Abstract

The COVID-19 pandemic affected individuals, governments, and health care centers all around the globe. Social isolation obligation, restricted working shifts, and curfews posed unprecedented challenges for the population. Social isolation, boredom, and financial problems have been shown to stress peoples' mental health in previous comparable pandemics and even in regular situations. Individuals with a mental illness may particularly be at risk due to an already instable mental health status. While research mainly focused on the pandemic's impact on somatic health care and risk group patients, psychological obstacles caused by legal restrictions and their impact on already mentally affected individuals have been discussed, but so far only scarcely been investigated in a large sample.
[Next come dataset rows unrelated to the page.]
Lemma prepare_spec upgrade ext d : prepared upgrade ext d.
Proof.
  assert (∀ d, simple d = true → ∀ m members buckets members' buckets' actions,
    diff_valid d m → injective buckets → members_exact ext m members →
    apply_grouped upgrade (group_change ext ∅ d) members buckets = (members', buckets', actions) →
    members_exact ext (apply_diff d m) members' ∧
    routed upgrade buckets buckets' (rows_at members) (rows_at members') actions) as Hsimple.
  { intros d' Hs m members buckets members' buckets' actions V Hi Hm E. eapply grouping_flush; [done| |exact E].
    apply grouping_simple_change; [done..|]. by apply grouping_empty. }
  induction d as [entries|k x|k x|k x y|changes IH] using MapDiff_rect';
    intros m members buckets members' buckets' actions V Hi Hm E; try (eapply Hsimple; [|done..]; done).
  - cbn [prepare_diff_locked] in E. simpl in V. rewrite apply_initial by done.
    destruct (foldl _ _ _) as [buckets1 actions1] eqn:Ef. injection E as <- <- <-.
    split; [by apply initial_members_exact|].
    eapply (initial_steps _ _ _ _ _ _ _ (rows_at members)) in Ef as (new & -> & R); [|done|apply iterate_keys].
    destruct R as [Rk Rs Rf Re Rv]. split; try done. intros key h Hk Hu. simpl. rewrite (Re key h) by done.
    rewrite bool_decide_true; [done|]. apply list_elem_of_fmap. exists (key, h). by rewrite iterate_lookup.
  - cbn [prepare_diff_locked] in E. rewrite apply_batch.
    destruct (foldl _ _ _) as [[[members1 buckets1] actions1] grouped1] eqn:Ef.
    eapply batch_steps in Ef as (new & -> & G & R1); [|done..|by apply grouping_empty].
    assert (injective buckets1) as Hi1 by (eapply injective_sub; [apply R1|done]).
    destruct (apply_grouped _ grouped1 members1 buckets1) as [[members2 buckets2] flushed] eqn:E2.
    injection E as <- <- <-. eapply grouping_flush in E2 as [Hm2 R2]; [|done..].
    split; [done|]. simpl. by eapply routed_trans.
Qed.

(** ** The index invariant *)

Record index_ok m idx : Prop := {
  ok_members : members_exact (si_extract idx) m (si_members idx);
  ok_injective : injective (si_buckets idx);
  ok_fresh key h : si_buckets idx !! key = Some h → h < si_next idx;
  ok_alive h : alive idx h = true → ∃ key, si_buckets idx !! key = Some h;
  (** a live bucket and what is queued for it make the rows of its key *)
  ok_bucket key h :
    si_buckets idx !! key = Some h → alive idx h = true →
    replay h (queued idx) (bucket_rows idx h) = rows_at (si_members idx) key;
  ok_idle : si_dispatching idx = false → si_running idx = [] ∧ si_pending idx = []
}.

Lemma alive_spec idx h : alive idx h = true ↔ h ∈ si_held idx ∨ ∃ a, a ∈ queued idx ∧ a.1 = h.
Proof.
  unfold alive. rewrite orb_true_iff, bool_decide_eq_true, existsb_exists. f_equiv.
  split; intros (a & Ha & E); exists a; rewrite ?bool_decide_eq_true in *; by rewrite <-list_elem_of_In in *.
Qed.

Lemma bucket_rows_deliver a maps h :
  default ∅ (deliver a maps !! h) = if bool_decide (a.1 = h) then apply_diff a.2 (default ∅ (maps !! h)) else default ∅ (maps !! h).
Proof.
  unfold deliver. case_bool_decide as E; subst; [by rewrite lookup_insert_eq|by rewrite lookup_insert_ne].
Qed.

Lemma deliver_all actions maps h : default ∅ (foldl (λ maps a, deliver a maps) maps actions !! h) = replay h actions (default ∅ (maps !! h)).
Proof.
  revert maps. induction actions as [|a actions IH]; intros maps; simpl; [done|].
  by rewrite IH, bucket_rows_deliver.
Qed.

(** *** Draining *)

Definition drained idx : SourceIndex P :=
  mkSourceIndex (si_extract idx) (si_buckets idx) (si_members idx) [] false []
    (foldl (λ maps a, deliver a maps) (si_maps idx) (queued idx)) (si_held idx) (si_next idx).

Lemma drain_index_steps fuel idx :
  si_dispatching idx = true → drain_fuel idx ≤ fuel → drain_index fuel idx = (drained idx, queued idx).
Proof.
  revert idx. induction fuel as [|fuel IH]; intros [ext buckets members pending dispatching running maps held next];
    unfold drain_fuel; simpl; intros -> Hf; [lia|].
  unfold drain_step. simpl. destruct running as [|a rest]; [destruct pending as [|actions pending]|]; simpl in *.
  - done.
  - rewrite IH; [|done|unfold drain_fuel; simpl; lia]. done.
  - rewrite IH; [|done|unfold drain_fuel; simpl; lia]. done.
Qed.

Lemma drain_index_idle fuel idx :
  0 < fuel → si_dispatching idx = false → si_running idx = [] → si_pending idx = [] →
  drain_index fuel idx = (drained idx, queued idx).
Proof.
  destruct idx as [ext buckets members pending dispatching running maps held next].
  destruct fuel as [|fuel]; simpl; [lia|]. by intros _ -> -> ->.
Qed.

Lemma drain_index_ok m idx : index_ok m idx → drain_index (drain_fuel idx) idx = (drained idx, queued idx).
Proof.
  intros OK. destruct (si_dispatching idx) eqn:Ed; [by apply drain_index_steps|].
  destruct (ok_idle _ _ OK Ed). apply drain_index_idle; [unfold drain_fuel; lia|done..].
Qed.

Lemma drained_ok m idx : index_ok m idx → index_ok m (drained idx).
Proof.
  intros OK. assert (∀ h, alive (drained idx) h = true → alive idx h = true) as Hal.
  { intros h. rewrite !alive_spec. intros [?|(a & Ha & _)]; [by left|by apply elem_of_nil in Ha]. }
  split; simpl; try apply OK; [|intros key h Hk Ha| done].
  - intros h Hh. apply OK. by apply Hal.
  - unfold bucket_rows. simpl. rewrite deliver_all. by apply OK, Hal.
Qed.

(** *** Events *)

Lemma index_submit_ok m d idx : diff_valid d m → index_ok m idx → index_ok (apply_diff d m) (submit d idx).1.
Proof.
  intros V OK. unfold submit.
  destruct (prepare_diff_locked _ _ _ _ _) as [[members buckets] actions] eqn:E.
  eapply prepare_spec in E as [Hm [Rk Rs Rf Re Rv]]; [|done|apply OK|apply OK]. simpl.
  set (idx' := mkSourceIndex _ _ _ _ _ _ _ _ _).
  assert (queued idx' = queued idx ++ actions) as Hq.
  { unfold queued. simpl. rewrite concat_app. simpl. by rewrite app_nil_r, (assoc_L (++)). }
  assert (∀ h, alive idx' h = true → alive idx h = true) as Hal.
  { intros h. rewrite (alive_spec idx'), Hq. intros [Hh|(a & [Ha|Ha]%elem_of_app & <-)].
    - apply alive_spec. by left.
    - apply alive_spec. right. by exists a.
    - by destruct (Rf a Ha) as (key & _ & ?). }
  split; try done.
  - eapply injective_sub; [exact Rs|apply OK].
  - intros key h Hk. apply (ok_fresh _ _ OK key). by eapply lookup_weaken.
  - intros h Hh%Hal. destruct (ok_alive _ _ OK h Hh) as [key Hk]. exists key. by apply Rk.
  - intros key h Hk Ha%Hal. rewrite Hq, replay_app.
    assert (si_buckets idx !! key = Some h) as Hk' by by eapply lookup_weaken.
    change (bucket_rows idx' h) with (bucket_rows idx h). rewrite (ok_bucket _ _ OK key h) by done. by apply Re.
Qed.

Lemma drain_step_ok m idx : index_ok m idx → index_ok m (drain_step idx).1.
Proof.
  intros OK. destruct idx as [ext buckets members pending dispatching running maps held next].
  unfold drain_step. simpl. destruct running as [|a rest]; [destruct pending as [|actions pending]|]; simpl.
  - destruct OK as [O1 O2 O3 O4 O5 O6]. by split.
  - destruct OK as [O1 O2 O3 O4 O5 O6]. split; try done. simpl. intros ->. by destruct (O6 eq_refl).
  - set (idx := mkSourceIndex _ _ _ _ _ (a :: rest) _ _ _) in *. set (idx' := mkSourceIndex _ _ _ _ _ rest _ _ _).
    assert (queued idx = a :: queued idx') as Hq by done.
    assert (∀ h, alive idx' h = true → alive idx h = true) as Hal.
    { intros h. rewrite !alive_spec, Hq. intros [?|(b & Hb & <-)]; [by left|right]. exists b. split; [by right|done]. }
    destruct OK as [O1 O2 O3 O4 O5 O6]. split; try done.
    + intros h Hh. by apply O4, Hal.
    + intros key h Hk Ha. specialize (O5 key h Hk (Hal h Ha)). rewrite Hq in O5. etrans; [|exact O5]. simpl. unfold bucket_rows. simpl.
      rewrite bucket_rows_deliver. by case_bool_decide.
    + simpl. intros ->. by destruct (O6 eq_refl).
Qed.

Lemma drop_ok m h idx : index_ok m idx → index_ok m (drop_bucket h idx).
Proof.
  intros OK. assert (∀ h', alive (drop_bucket h idx) h' = true → alive idx h' = true) as Hal.
  { intros h'. rewrite !alive_spec. simpl. intros [Hh|?]; [left|by right]. by multiset_solver. }
  destruct OK as [O1 O2 O3 O4 O5 O6]. split; try done.
  - intros h' Hh. by apply O4, Hal.
  - intros key h' Hk Ha. by apply O5, Hal.
Qed.

Lemma sweep_ok m idx : index_ok m idx → index_ok m (sweep_dead_buckets idx).
Proof.
  intros [O1 O2 O3 O4 O5 O6].
  assert (si_buckets (sweep_dead_buckets idx) ⊆ si_buckets idx) as Hs by apply map_filter_subseteq.
  split; try done.
  - by eapply injective_sub.
  - intros key h Hk. apply (O3 key). by eapply lookup_weaken.
  - intros h Hh. destruct (O4 h Hh) as [key Hk]. exists key. apply map_lookup_filter_Some. done.
  - intros key h Hk. apply O5. by eapply lookup_weaken.
Qed.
For this study, 12,028 people completed an online-survey during that time in Germany, when the COVID-19 outbreak gained momentum with a surge in cases and death rates as well as a lockdown of the public life. Generalized anxiety (GAD-7), depression (PHQ-2), distress (distress thermometer) and COVID-19-specific items, especially COVID-19-related fear, were assessed in healthy individuals, patients suffering from mental illnesses, and in patients with chronic somatic diseases, known to be at risk for an unfavorable course of COVID-19. Results show that the COVID-19-pandemic significantly worsens psychometric scores throughout the population - individuals with already heightened levels, like people with mental illnesses now reach concerning levels. Surprisingly, even though generalized anxiety, depressive symptoms, and perceived distress are elevated in individuals with mental illness, these individuals seem to be less affected by explicit COVID-19-related fear, than the general population or individuals with chronic somatic diseases. This study thus objectively quantifies the psychological impact of COVID-19 in a large sample and provides evidence for not only the public, but also critically affected individuals with a mental illness.